[Saved data entries]
══════

(** * The AI image-generation client of web-storyboard

    A shallow embedding of [services/aiImageService.ts] (provider detection,
    image normalisation, request construction, the retry loop with its stream
    reader and task poller, and [validateAPIConfig]) and of
    [utils/imageUtils.ts] ([calculateImageSize]), followed by the properties
    proved about them.

    Conventions.
    - A JavaScript string is a [string] that holds the bytes of its UTF-8
      encoding, as the literals of this file do.  The operations whose result
      depends on the characters beyond ASCII read the encoding: [trim] and
      [parseFloat] remove every white space of ECMAScript, [slice] counts
      the code units of UTF-16, and [.] of a regular expression refuses the
      four line terminators.  Lengths are measured on base64 text and data
      URIs, where a byte is a code unit, and [toLowerCase] acts on the
      ASCII letters.
    - A JavaScript number is a binary64 value, [spec_float] with the
      operations of [SpecFloat] at precision 53 and maximal exponent 1024.
    - Whatever the browser supplies (fetch, JSON.parse, the URL parser, the
      FileReader) is an explicit input of the model: a [Runtime] for the
      built-in functions and a [World] for the replies of the network.
    - An asynchronous function is a computation [M A] over the history of
      the events of the call (requests, sleeps, percentages reported), which
      ends by returning a value or by throwing an [Error]; [await] is the
      sequencing of such computations.
    - Every promise of the platform settles: a request is answered or
      rejected and a stream ends.  The code sets no timeout, so a call whose
      request is never answered does not end; such a call is outside the
      model, and what is proved of a handler holds once its call has
      settled.
    - The calls of [console] are left out, and the [onProgress] callback is
      taken to return normally. *)

From Stdlib Require Import String Ascii List ZArith Lia Bool DecimalString.
From Stdlib Require Import Floats.SpecFloat.
Import ListNotations.
Open Scope string_scope.
(** X12. A gate that involves none of the circuit's registered qubits is left
    unconstrained: it is a node of the dependency dictionary with no
    predecessor, and no gate depends on it. *)
Theorem dependencies_unregistered (w : world) (c : circuit) (n : nat) (r : ref) :
  sorted (fun r => time (deref w r)) (gates c) !! n = Some r ->
  (forall b, b ∈ qubits c -> str b ∉ involved_qubits (deref w r)) ->
  dependencies w c !! n = Some ∅
  /\ forall g2 s, dependencies w c !! g2 = Some s -> n ∉ s.
Proof.
  intros Hn Hfree.
  assert (Hout : forall b, b ∈ qubits c -> n ∉ chain w c b).
  { intros b Hb Hin. apply chain_spec in Hin as (r' & Hr' & Hinv).
    rewrite Hn in Hr'. injection Hr' as <-. by apply (Hfree b). }
  split.
  - pose proof (dependencies_spec w c n) as Hd.
    destruct (dependencies w c !! n) as [s|].
    + destruct Hd as [_ Hd]. f_equal. apply set_eq. intros g1.
      rewrite Hd, elem_of_empty. split; [|done].
      intros (b & Hb & Hin).
      apply (consecutive_sorted lt _ _ _ (chain_sorted w c b)) in Hin
        as (_ & _ & Hin).
      by apply (Hout b).
    + apply lookup_lt_Some in Hn. rewrite length_sorted in Hn. lia.
  - intros g2 s Hs Hin. pose proof (dependencies_spec w c g2) as Hd.
    rewrite Hs in Hd. destruct Hd as [_ Hd].
    apply Hd in Hin as (b & Hb & Hin).
    apply (consecutive_sorted lt _ _ _ (chain_sorted w c b)) in Hin
      as (_ & Hin & _).
    by apply (Hout b).
Qed.
(* ===== verification/_CoqProject ===== *)
-Q . S2P
Prelude.v
CppStd.v
Utf8.v
JsonValue.v
JsonSerializer.v
JsonParser.v
JsonNumbers.v
RoomVersion.v
Signing.v
JsonCanonical.v
EventAuth.v
EventAuthBase.v
EventAuthSafety.v
Membership.v
EventShape.v
Redaction.v
RedactionSafety.v
EventId.v
EventSigner.v
SignedEvents.v
EventWitness.v
Glob.v
EventTable.v
EventTableInv.v
EventTableAdd.v
EventTableErase.v
EventTableSpec.v
FailureWindow.v
EduWindow.v
CircuitBreaker.v
StreamToken.v
ParkedPolls.v
RateLimit.v
RateLimitSpec.v
Limiters.v
PushText.v
PushRules.v
UserPushRules.v
UserPushRulesSpec.v
StateTables.v
Store.v
StoreLookup.v
ServerAcl.v
HistoryVisibility.v
HistoryPrivacy.v
RedactionService.v
RedactionFlow.v
RedactionOrder.v
StoreWitness.v
StoreWrites.v
StateGroups.v
StateGroupsWrite.v
EventSource.v
StateGraph.v
StateAuth.v
PowerSort.v
StateRes.v
AuthChain.v
PowerOrder.v
PowerRank.v
ConflictedSubgraph.v
MainlineOrder.v
Partition.v
Resolution.v
StateWitness.v
Bookkeeping.v
BookkeepingBase.v
BookkeepingStore.v
BookkeepingLocal.v
BookkeepingWitness.v
Inbound.v
DeferredWake.v
ReceiptChecks.v
Ingestion.v
IngestionEffects.v
IngestionMembers.v
IngestionTrace.v
Rebuild.v
Retry.v
IngestionWitness.v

══════

_EXERCISE DETAILS:_ Please copy the lines above from the line with "apply Hd in Hin as (b & Hb & Hin)." up to and including the line with "JsonValue.v", exactly as written and with nothing else.

_REPLY TO THE EXERCISE:_
    apply Hd in Hin as (b & Hb & Hin).
    apply (consecutive_sorted lt _ _ _ (chain_sorted w c b)) in Hin
      as (_ & Hin & _).
    by apply (Hout b).
Qed.
(* ===== verification/_CoqProject ===== *)
-Q . S2P
Prelude.v
CppStd.v
Utf8.v
JsonValue.v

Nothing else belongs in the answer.